C’est un peu comme la parabole du couteau. On donne un couteau à quelqu’un, et soit il construit une maison, soit il va planter quelqu’un. J’ai l’impression que j’ai pu voir ça dans les religions que j’ai traversées, et j’ai pu garder le côté « couteau qui construit une maison ». Et j’essaye d’en faire la promotion aussi. J’ai pas envie de laisser les personnes qui en font mauvaise publicité être sur le devant de la scène. Au même titre que je ne veux pas laisser dire ceux qui pensent que c’est l’opium du peuple et que ça sert à rien. Je peux témoigner du fait que ça a été d’une grande aide pour moi et que ça m’aide aussi à vivre avec les autres et apporter ma petite pierre à l’édifice dans la société.

D’ailleurs ton spectacle s’adresse aux croyants de toutes confessions comme aux athées. Le terme est tendance mais semble surtout de circonstance ; « Coming Out », tu voulais en faire une « safe place » ?

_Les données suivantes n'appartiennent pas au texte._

(** Lexicographic combination of two comparisons. *)
Definition lex (c1 c2 : comparison) : comparison :=
  match c1 with Eq => c2 | _ => c1 end.

(** [ORDER BY position_start_depth ASC, position_start_height ASC,
    position_start_width ASC]. *)
Definition position_order (r1 r2 : Items.row) : comparison :=
  lex (null_first (Items.position_start_depth r1)
         (Items.position_start_depth r2))
    (lex (null_first (Items.position_start_height r1)
            (Items.position_start_height r2))
       (null_first (Items.position_start_width r1)
          (Items.position_start_width r2))).

Definition position_leb (r1 r2 : Items.row) : bool :=
  match position_order r1 r2 with Gt => false | _ => true end.

(** The condition [container_id = ? AND is_waste = 0]. *)
Definition in_container (container_id : string) (r : Items.row) : bool :=
  match Items.container_id r with
  | Some c => String.eqb c container_id
  | None => false
  end
  && negb (Items.is_waste r).

(** [get_items_in_container]. *)
Definition get_items_in_container (db : Store.t) (container_id : string)
  : list Items.row :=
  sort_by position_leb (Store.select_where (in_container container_id) db).

(** The Python comparison [u < v] of two values read from a nullable TEXT
    column; comparing with [None] raises [TypeError], which is the result
    [None] here. *)
Definition py_lt (u v : option string) : option bool :=
  match u, v with
  | Some s1, Some s2 => Some (String.ltb s1 s2)
  | _, _ => None
  end.

(** The second loop of [calculate_retrieval_steps]; [None] when the
    comparison raises. *)
Fixpoint steps_loop (items : list Items.row) (target_depth : option string)
    (steps : list Step.t) : option (list Step.t) :=
  match items with
  | [] => Some steps
  | item :: rest =>
      match py_lt (Items.item_11 item) target_depth with
      | None => None
      | Some true =>
          steps_loop rest target_depth
            (steps ++ [Step.mk (List.length steps + 1) "remove"
                         (Items.item_0 item) (Items.item_1 item)])
      | Some false => steps_loop rest target_depth steps
      end
  end.

(** [calculate_retrieval_steps]; [None] when it raises. *)
Definition calculate_retrieval_steps (db : Store.t) (container_id : string)
    (target_item_id : string) : option (list Step.t) :=
  let items := get_items_in_container db container_id in
  match find (fun item => String.eqb (Items.item_0 item) target_item_id)
          items with
  | None => Some []
  | Some target_item =>
      let target_depth := Items.item_11 target_item in
      steps_loop items target_depth []
  end.



(** *** Waste *)

(** [check_item_expiry], where [current_date] is the UTC day of the
    call. *)
Definition check_item_expiry (current_date : Date.t) (db : Store.t)
  : Store.t :=
  Store.update_where
    (fun r =>
       match Items.expiry_date r with
       | Some e => Date.leb e current_date && negb (Items.is_waste r)
       | None => false
       end)
    (Items.set_is_waste true) db.

(** [mark_depleted_items]. *)
Definition mark_depleted_items (db : Store.t) : Store.t :=
  Store.update_where
    (fun r =>
       match Items.usage_limit r, Items.remaining_uses r with
       | Some _, Some n => (n <=? 0)%Z && negb (Items.is_waste r)
       | _, _ => false
       end)
    (Items.set_is_waste true) db.

(** The expression ['Expired' if item[7] and ... <= datetime.utcnow().date()
    else 'Out of Uses']. *)
Definition reason_of (today : Date.t) (item : Items.row) : string :=
  match Items.item_7 item with
  | Some e => if Date.leb e today then "Expired" else "Out of Uses"
  | None => "Out of Uses"
  end.

Definition waste_entry (today : Date.t) (item : Items.row) : WasteItem.t :=
  WasteItem.mk (Items.item_0 item) (Items.item_1 item) (reason_of today item).

(** [identify_waste], called on the UTC day [today]: the store after the
    two updates and the list [wasteItems]. *)
Definition identify_waste (today : Date.t) (db : Store.t)
  : Store.t * list WasteItem.t :=
  let db1 := check_item_expiry today db in
  let db2 := mark_depleted_items db1 in
  (db2, map (waste_entry today) (Store.select_where Items.is_waste db2)).

(** [class ReturnPlanRequest(BaseModel)] (the undocking date is only
    echoed). *)
Record ReturnPlanRequest : Type := mkReturnPlanRequest
  { undockingContainerId : string;
    maxWeight : Q }.

(** The part of [returnManifest] that the selection loop computes. *)
Record ReturnManifest : Type := mkReturnManifest
  { returnItems : list WasteItem.t;
    totalWeight : Z }.

(** The first loop of [waste_return_plan], from the locals [total_weight]
    and [return_items].  The running total adds [item[6]]. *)
Fixpoint return_loop (today : Date.t) (maxWeight : Q)
    (waste_items : list Items.row) (total_weight : Z)
    (return_items : list WasteItem.t) : ReturnManifest :=
  match waste_items with
  | [] => mkReturnManifest return_items total_weight
  | item :: rest =>
      if Qltb maxWeight (inject_Z (total_weight + Items.item_6 item))
      then return_loop today maxWeight rest total_weight return_items
      else return_loop today maxWeight rest
             (total_weight + Items.item_6 item)%Z
             (return_items ++ [waste_entry today item])
  end.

C’est exactement ça. C’est ce qui s’est dégagé du spectacle. Que c’est effectivement une safe place, dans le sens où, on rit de tous et de tout avec beaucoup de bienveillance. Chacune et chacun se reconnaît dans un des personnages. Du coup, ça fait tomber plein de barrières et ça fait du bien. Surtout à l’heure où les plateaux télé nous opposent les uns aux autres, à l’heure où les conflits internationaux et géopolitiques nous opposent aussi les uns aux autres. Se retrouver dans une salle de théâtre, qui est un endroit neutre, qui est un endroit libre, où on peut rire, voyager et s’émouvoir ensemble, c’est ce qui me touche. Avoir des salles hyper diverses qui rient ensemble à l’heure actuelle, ça me fait du bien, et des retours que j’ai, ça fait aussi beaucoup de bien aux spectatrices et spectateurs.

Dirais-tu qu’aujourd’hui tu as accédé à la paix intérieure ?

Je la poursuis inlassablement. Il y a une grande paix aujourd’hui en moi mais je sais qu’elle est fragile et j’essaie vraiment de la cultiver.